-- What the exercise asks --
Will you transcribe the entries that follow, exactly and in full?

-- Records excerpted from a collection --
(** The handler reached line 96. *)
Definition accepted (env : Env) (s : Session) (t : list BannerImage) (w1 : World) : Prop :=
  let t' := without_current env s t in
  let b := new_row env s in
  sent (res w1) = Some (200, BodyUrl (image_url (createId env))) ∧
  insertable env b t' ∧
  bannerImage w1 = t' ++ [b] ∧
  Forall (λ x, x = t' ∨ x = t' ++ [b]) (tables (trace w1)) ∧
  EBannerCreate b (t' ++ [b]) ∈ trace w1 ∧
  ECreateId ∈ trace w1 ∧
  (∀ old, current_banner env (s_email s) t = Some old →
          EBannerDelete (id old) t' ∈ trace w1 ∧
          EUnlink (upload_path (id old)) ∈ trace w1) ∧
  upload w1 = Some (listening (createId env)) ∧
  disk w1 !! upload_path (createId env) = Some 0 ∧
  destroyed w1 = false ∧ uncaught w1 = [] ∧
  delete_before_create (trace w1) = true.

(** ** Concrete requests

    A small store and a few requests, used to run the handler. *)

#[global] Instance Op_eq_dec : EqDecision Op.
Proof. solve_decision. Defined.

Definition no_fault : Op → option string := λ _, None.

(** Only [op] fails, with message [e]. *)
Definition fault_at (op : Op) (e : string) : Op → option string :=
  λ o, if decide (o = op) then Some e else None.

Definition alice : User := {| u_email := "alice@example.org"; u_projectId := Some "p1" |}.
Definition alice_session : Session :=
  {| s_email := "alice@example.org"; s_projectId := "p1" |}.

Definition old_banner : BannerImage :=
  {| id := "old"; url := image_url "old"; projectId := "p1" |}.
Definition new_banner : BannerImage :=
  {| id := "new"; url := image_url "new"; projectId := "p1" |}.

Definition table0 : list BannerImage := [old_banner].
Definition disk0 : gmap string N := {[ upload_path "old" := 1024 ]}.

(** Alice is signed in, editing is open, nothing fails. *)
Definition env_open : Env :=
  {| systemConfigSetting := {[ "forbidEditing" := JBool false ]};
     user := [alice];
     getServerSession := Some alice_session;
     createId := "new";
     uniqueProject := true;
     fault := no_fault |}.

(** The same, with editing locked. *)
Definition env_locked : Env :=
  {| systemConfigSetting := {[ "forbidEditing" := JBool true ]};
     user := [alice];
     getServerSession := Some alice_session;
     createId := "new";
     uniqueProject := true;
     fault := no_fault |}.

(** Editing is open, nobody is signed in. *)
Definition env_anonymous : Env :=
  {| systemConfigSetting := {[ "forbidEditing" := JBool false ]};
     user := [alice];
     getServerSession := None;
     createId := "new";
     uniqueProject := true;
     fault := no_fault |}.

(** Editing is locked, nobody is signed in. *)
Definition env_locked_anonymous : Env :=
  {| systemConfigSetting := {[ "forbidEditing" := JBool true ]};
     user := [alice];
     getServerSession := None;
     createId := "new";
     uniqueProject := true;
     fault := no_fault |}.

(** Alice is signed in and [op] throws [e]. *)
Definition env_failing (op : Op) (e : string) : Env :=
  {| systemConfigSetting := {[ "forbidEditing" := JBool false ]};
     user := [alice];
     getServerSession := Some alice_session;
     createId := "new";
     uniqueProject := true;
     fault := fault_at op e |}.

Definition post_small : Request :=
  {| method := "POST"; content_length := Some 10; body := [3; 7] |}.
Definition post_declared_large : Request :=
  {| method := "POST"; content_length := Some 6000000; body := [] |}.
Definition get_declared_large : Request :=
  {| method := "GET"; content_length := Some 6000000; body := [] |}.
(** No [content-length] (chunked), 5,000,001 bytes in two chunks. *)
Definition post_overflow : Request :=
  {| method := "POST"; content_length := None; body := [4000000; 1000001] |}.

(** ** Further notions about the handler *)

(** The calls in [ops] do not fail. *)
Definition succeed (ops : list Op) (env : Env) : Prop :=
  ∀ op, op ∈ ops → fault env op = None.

-- Task answer --
(** The handler reached line 96. *)
Definition accepted (env : Env) (s : Session) (t : list BannerImage) (w1 : World) : Prop :=
  let t' := without_current env s t in
  let b := new_row env s in
  sent (res w1) = Some (200, BodyUrl (image_url (createId env))) ∧
  insertable env b t' ∧
  bannerImage w1 = t' ++ [b] ∧
  Forall (λ x, x = t' ∨ x = t' ++ [b]) (tables (trace w1)) ∧
  EBannerCreate b (t' ++ [b]) ∈ trace w1 ∧
  ECreateId ∈ trace w1 ∧
  (∀ old, current_banner env (s_email s) t = Some old →
          EBannerDelete (id old) t' ∈ trace w1 ∧
          EUnlink (upload_path (id old)) ∈ trace w1) ∧
  upload w1 = Some (listening (createId env)) ∧
  disk w1 !! upload_path (createId env) = Some 0 ∧
  destroyed w1 = false ∧ uncaught w1 = [] ∧
  delete_before_create (trace w1) = true.

(** ** Concrete requests

    A small store and a few requests, used to run the handler. *)

#[global] Instance Op_eq_dec : EqDecision Op.
Proof. solve_decision. Defined.

Definition no_fault : Op → option string := λ _, None.

(** Only [op] fails, with message [e]. *)
Definition fault_at (op : Op) (e : string) : Op → option string :=
  λ o, if decide (o = op) then Some e else None.

Definition alice : User := {| u_email := "alice@example.org"; u_projectId := Some "p1" |}.
Definition alice_session : Session :=
  {| s_email := "alice@example.org"; s_projectId := "p1" |}.

Definition old_banner : BannerImage :=
  {| id := "old"; url := image_url "old"; projectId := "p1" |}.
Definition new_banner : BannerImage :=
  {| id := "new"; url := image_url "new"; projectId := "p1" |}.

Definition table0 : list BannerImage := [old_banner].
Definition disk0 : gmap string N := {[ upload_path "old" := 1024 ]}.

(** Alice is signed in, editing is open, nothing fails. *)
Definition env_open : Env :=
  {| systemConfigSetting := {[ "forbidEditing" := JBool false ]};
     user := [alice];
     getServerSession := Some alice_session;
     createId := "new";
     uniqueProject := true;
     fault := no_fault |}.

(** The same, with editing locked. *)
Definition env_locked : Env :=
  {| systemConfigSetting := {[ "forbidEditing" := JBool true ]};
     user := [alice];
     getServerSession := Some alice_session;
     createId := "new";
     uniqueProject := true;
     fault := no_fault |}.

(** Editing is open, nobody is signed in. *)
Definition env_anonymous : Env :=
  {| systemConfigSetting := {[ "forbidEditing" := JBool false ]};
     user := [alice];
     getServerSession := None;
     createId := "new";
     uniqueProject := true;
     fault := no_fault |}.

(** Editing is locked, nobody is signed in. *)
Definition env_locked_anonymous : Env :=
  {| systemConfigSetting := {[ "forbidEditing" := JBool true ]};
     user := [alice];
     getServerSession := None;
     createId := "new";
     uniqueProject := true;
     fault := no_fault |}.

(** Alice is signed in and [op] throws [e]. *)
Definition env_failing (op : Op) (e : string) : Env :=
  {| systemConfigSetting := {[ "forbidEditing" := JBool false ]};
     user := [alice];
     getServerSession := Some alice_session;
     createId := "new";
     uniqueProject := true;
     fault := fault_at op e |}.

Definition post_small : Request :=
  {| method := "POST"; content_length := Some 10; body := [3; 7] |}.
Definition post_declared_large : Request :=
  {| method := "POST"; content_length := Some 6000000; body := [] |}.
Definition get_declared_large : Request :=
  {| method := "GET"; content_length := Some 6000000; body := [] |}.
(** No [content-length] (chunked), 5,000,001 bytes in two chunks. *)
Definition post_overflow : Request :=
  {| method := "POST"; content_length := None; body := [4000000; 1000001] |}.

(** ** Further notions about the handler *)

(** The calls in [ops] do not fail. *)
Definition succeed (ops : list Op) (env : Env) : Prop :=
  ∀ op, op ∈ ops → fault env op = None.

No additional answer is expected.